A common issue is that the plugin alerts on all logins by default. It does not know which IPs are trusted. The plugin is not broken. You need to whitelist your IP addresses.
Why WP Security Audit Log Alerts on Your Logins
WP Security Audit Log monitors all user logins. It can send alerts for “suspicious” logins. By default, any login from an IP not in whitelist triggers alert. Your home IP is not whitelisted. Every login looks suspicious to plugin.
This is not WP Security Audit Log being bad. Security plugins alert on unknowns by design.
The Most Common False Alert Scenarios
- Logging in from home (IP not whitelisted)
- Logging in from coffee shop, office, VPN (different IPs)
- Dynamic IP address changes (new IP every login)
- Multiple admins logging in (each triggers alert)

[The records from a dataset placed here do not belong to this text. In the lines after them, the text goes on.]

Lemma diffusion_solves_witness :
  snd (diffusion unit with_sksparse Solver1 factor1 format1 exact
         (mesh 1) (PyList [0%Z]) 1 None true [])
  = rbind (factorize with_sksparse factor1 true
             (backward_euler 1 fem1 (1 * 1 ^ 2)))
      (fun f => solve f (indicator 1 [0%Z]))
  /\ forall x,
       snd (diffusion unit with_sksparse Solver1 factor1 format1 exact
              (mesh 1) (PyList [0%Z]) 1 None true []) = Ok x ->
       length x = 1%nat
       /\ sp_matvec (backward_euler 1 fem1 (1 * 1 ^ 2)) x = indicator 1 [0%Z].
Proof.
  apply (diffusion_solves unit with_sksparse Solver1 factor1 format1 exact
           (mesh 1) [0%Z] 1 None true fem1 []).
  - reflexivity.
  - reflexivity.
  - reflexivity.
  - reflexivity.
  - reflexivity.
  - discriminate.
  - apply mesh_seed_in_range.
  - lra.
  - reflexivity.
  - reflexivity.
  - intros f. apply factorize1_contract. now right.
Defined.

Lemma cholesky_unavailable_fails_fast_witness :
  diffusion unit no_modules Solver1 factor1 format1 exact
    (mesh 1) (PyList [0%Z]) 1 None true []
  = ([EvImportOptional "sksparse"], Raise ConfigurationError)
  /\ solver_calls
       (fst (diffusion unit no_modules Solver1 factor1 format1 exact
               (mesh 1) (PyList [0%Z]) 1 None true [])) = 0%nat.
Proof.
  apply (cholesky_unavailable_fails_fast unit no_modules Solver1 factor1
           format1 exact (mesh 1) (PyList [0%Z]) 1 None []).
  reflexivity.
Defined.

Lemma diffusion_no_domain_check_witness :
  snd (diffusion unit no_modules Solver1 factor1 format1 exact
         (mesh 1) (PyList [0%Z]) (-1) None false [])
  = rbind (factorize no_modules factor1 false
             (backward_euler 1 fem1 (-1 * 1 ^ 2)))
      (fun f => solve f (indicator 1 [0%Z])).
Proof.
  apply (diffusion_no_domain_check unit no_modules Solver1 factor1 format1
           exact (mesh 1) [0%Z] (-1) None false fem1 []).
  - left. lra.
  - reflexivity.
  - reflexivity.
  - reflexivity.
  - reflexivity.
  - reflexivity.
  - discriminate.
  - apply mesh_seed_in_range.
  - reflexivity.
  - reflexivity.
Defined.

Lemma rhs_cast_only_on_lu_witness :
  (forall lu,
     factor1 (backward_euler 1 fem1 (1 * 1 ^ 2)) = Ok lu ->
     exists tr',
       diffusion unit with_sksparse Solver1 factor1 format1 exact
         (mesh 1) (PyList [0%Z]) 1 None false []
       = (tr' ++ [EvSplu (backward_euler 1 fem1 (1 * 1 ^ 2))]
              ++ [EvLuSolve (map exact (indicator 1 [0%Z]))],
          solve lu (map exact (indicator 1 [0%Z]))))
  /\ (forall md chol,
        with_sksparse "sksparse" = Some md ->
        cholesky md (backward_euler 1 fem1 (1 * 1 ^ 2)) = Ok chol ->
        exists tr',
          diffusion unit with_sksparse Solver1 factor1 format1 exact
            (mesh 1) (PyList [0%Z]) 1 None true []
          = (tr' ++ [EvCholesky (backward_euler 1 fem1 (1 * 1 ^ 2))]
                 ++ [EvCholeskySolve (indicator 1 [0%Z])],
             solve chol (indicator 1 [0%Z]))).
Proof.
  apply (rhs_cast_only_on_lu unit with_sksparse Solver1 factor1 format1 exact
           (mesh 1) (PyList [0%Z]) 1 None fem1
           (backward_euler 1 fem1 (1 * 1 ^ 2)) (indicator 1 [0%Z]) []).
  - reflexivity.
  - apply (sp_add_backward_euler 1 fem1); reflexivity.
  - apply (setitem_indicator [0%Z] 1); [discriminate|].
    apply (mesh_seed_in_range 1).
Defined.

(** C8 as it is written fails: with m = -1, and with an average edge
    length of zero, [diffusion] returns a vector. *)
Lemma domain_error_counterexample :
  -1 <= 0
  /\ snd (diffusion unit no_modules Solver1 factor1 format1 exact
            (mesh 1) (PyList [0%Z]) (-1) None false []) = Ok [1]
  /\ avg_edge_length (mesh 0) = 0
  /\ snd (diffusion unit no_modules Solver1 factor1 format1 exact
            (mesh 0) (PyList [0%Z]) 1 None false []) = Ok [1 / 2].
Proof.
  split; [lra|]. split; [|split; [reflexivity|]].
  - rewrite (diffusion_outcome unit no_modules Solver1 factor1 format1 exact
               (mesh 1) [0%Z] (-1) None false fem1 []);
      try reflexivity; try discriminate; try apply mesh_seed_in_range.
    unfold factorize, factor1. cbn [backward_euler sp_nrows sp_ncols sp_rows
      length v mesh avg_edge_length].
    destruct (Req_dec_T _ 0) as [Heq|Hne].
    + exfalso. revert Heq. unfold get2, get1. cbn. lra.
    + cbn [rbind solve]. unfold indicator, get2. cbn. f_equal. f_equal. field.
  - rewrite (diffusion_outcome unit no_modules Solver1 factor1 format1 exact
               (mesh 0) [0%Z] 1 None false fem1 []);
      try reflexivity; try discriminate; try apply mesh_seed_in_range.
    unfold factorize, factor1. cbn [backward_euler sp_nrows sp_ncols sp_rows
      length v mesh avg_edge_length].
    destruct (Req_dec_T _ 0) as [Heq|Hne].
    + exfalso. revert Heq. unfold get2, get1. cbn. lra.
    + cbn [rbind solve]. unfold indicator, get2. cbn. f_equal. f_equal. field.
Qed.

End DiffusionFacts.


(** ** Further facts about [kernel], [diagonal] and [diffusion] *)

Module ExtraFacts.

Import Np NpFacts Heat Spec SpecFacts HeatFacts DiffusionFacts.
Local Open Scope R_scope.

Lemma bidx_bdim_l a b d k :
  bdim a b = Some d -> (k < d)%nat -> (bidx a k < a)%nat.
Proof.
  unfold bdim, bidx. intros H Hk.
  destruct (Nat.eqb_spec a b), (Nat.eqb_spec a 1), (Nat.eqb_spec b 1);
    inversion H; subst; lia.
Qed.

Lemma bidx_bdim_r a b d k :
  bdim a b = Some d -> (k < d)%nat -> (bidx b k < b)%nat.
Proof.
  unfold bdim, bidx. intros H Hk.
  destruct (Nat.eqb_spec a b), (Nat.eqb_spec a 1), (Nat.eqb_spec b 1);
    inversion H; subst; lia.
Qed.

Lemma sum_upto_scale n f w :
  sum_upto n (fun j => f j * w) = w * sum_upto n f.
Proof.
  induction n as [|n IH]; simpl.
  - ring.
  - rewrite IH. ring.
Qed.

(** What [kernel] computes on a row vector of times, whenever the
    broadcast of the fixed vertex's row goes through. *)
Lemma kernel_row_vector evecs evals ts vfix n N d :
  length evals = N ->
  Forall (fun row => length row = N) evecs ->
  (0 <= vfix < Z.of_nat (length evecs))%Z ->
  (0 <= n <= Z.of_nat N)%Z ->
  bdim (length ts) (Z.to_nat n) = Some d ->
  kernel (row_vector ts) (IdxInt vfix) (Arr2 N evecs) (col_vector evals) n
  = Ok (Arr2 d (tabulate2 (length evecs) d (fun p k =>
          sum_upto (Z.to_nat n) (fun j =>
            get2 evecs p j
            * (exp (- get1 evals j * get1 ts (bidx (length ts) k))
               * get2 evecs (Z.to_nat vfix) (bidx (Z.to_nat n) k)))))).
Proof.
  intros HN Hwf Hv Hn Hd. unfold kernel, col_vector, row_vector.
  cbn [getitem_all_slice getitem_slice getitem_rows_slice rbind negative map_arr].
  unfold slice_to. rewrite length_map, HN, slice_stop_in_range by lia.
  rewrite norm_index_in_range by assumption. cbn [rbind].
  set (c := Z.to_nat n) in *.
  assert (Hc : (c <= N)%nat) by (unfold c; lia).
  set (ev := firstn c (map (fun a : R => [a]) evals)).
  assert (Hev : length ev = c).
  { unfold ev. rewrite length_firstn, length_map. lia. }
  set (row := firstn c (nth (Z.to_nat vfix) evecs [])).
  assert (Hrow : length row = c).
  { unfold row. rewrite length_firstn.
    assert (length (nth (Z.to_nat vfix) evecs []) = N).
    { rewrite Forall_forall in Hwf. apply Hwf. apply nth_In. lia. }
    lia. }
  cbn [matmul length Nat.eqb rbind np_exp map_arr multiply].
  rewrite Hrow, Hd. cbn [rbind matmul].
  rewrite !length_map, !tabulate2_length, Hev, Nat.eqb_refl.
  f_equal. f_equal. apply tabulate2_ext. intros p k Hp Hk.
  apply sum_upto_ext. intros j Hj.
  rewrite get2_firstn_cols by assumption. f_equal.
  rewrite get2_tabulate2 by assumption.
  pose proof (bidx_bdim_l _ _ _ _ Hd Hk) as Hkt.
  pose proof (bidx_bdim_r _ _ _ _ Hd Hk) as Hkc.
  rewrite map_map_tabulate2, get2_tabulate2 by assumption.
  cbn [sum_upto]. unfold ev. rewrite get2_neg_col_slice by assumption.
  f_equal.
  - f_equal. unfold get2, get1. cbn [nth]. ring.
  - unfold row, get1. rewrite nth_firstn.
    destruct (Nat.ltb_spec (bidx c k) c); [reflexivity | lia].
Qed.

(** X1. For one time value passed as a 1-d array of length 1, [kernel]
    returns a vector with one entry per vertex, the entry of vertex p being
    the sum over j < n of exp(-evals[j] t) evecs[p,j] evecs[vfix,j]. *)
Theorem kernel_one_time (evecs : list (list R)) (evals : list R) (t0 : R)
    (vfix n : Z) (N : nat) :
  length evals = N ->
  Forall (fun row => length row = N) evecs ->
  (0 <= vfix < Z.of_nat (length evecs))%Z ->
  (0 <= n <= Z.of_nat N)%Z ->
  exists h,
    kernel (Arr1 [t0]) (IdxInt vfix) (Arr2 N evecs) (col_vector evals) n
    = Ok (Arr1 h)
    /\ length h = length evecs
    /\ forall p, (p < length evecs)%nat ->
         get1 h p = kernel_sum evecs evals (Z.to_nat n) p (Z.to_nat vfix) t0.
Proof.
  intros HN Hwf Hv Hn.
  rewrite (kernel_single_time evecs evals t0 vfix n N HN Hwf Hv Hn).
  eexists. split; [reflexivity|]. split; [apply tabulate1_length|].
  intros p Hp. now rewrite get1_tabulate1.
Qed.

- Mobile login (IP changes frequently)
All are normal but trigger alerts.
How to Stop Alerts for Your Own Logins
- Go to WP Security Audit Log → Settings → Alerts
- Find “User logged in” alert
- Disable email notification for this alert
- Or set alert level to “Info” (no email)
- Add your IP addresses to whitelist
- Save settings
Disabling login alerts is easiest. You know when you log in.
How to Whitelist Your IP Address
Go to WP Security Audit Log → Settings → Whitelist. Add your IP address. Add office IP. Add VPN IPs. Save. Logins from these IPs will not trigger alerts.
Find your IP by searching Google “what is my IP.”
Alternative: Keep Alerts for Failed Logins Only
Disable alerts for successful logins. Keep alerts for failed logins. Failed logins are real threats. Successful logins are usually you.
Go to Alerts → User logged in → Disable. Go to Failed login → Enable.
People Also Ask About WP Security Audit Log Alerts
Why do I get security alerts for my own logins?
Your IP is not whitelisted. Add it or disable login alerts.
Should I stop using WP Security Audit Log?
No. Disable login alerts. Keep alerts for real threats.
Is WP Security Audit Log worse than Simple History for alerts?
Simple History does not email alerts. It only logs. Different tools.
Final Thoughts
If WP Security Audit Log alerts on your logins, disable login alerts. Or whitelist your IP. Keep alerts for failed logins and changes. Security monitoring continues without spam.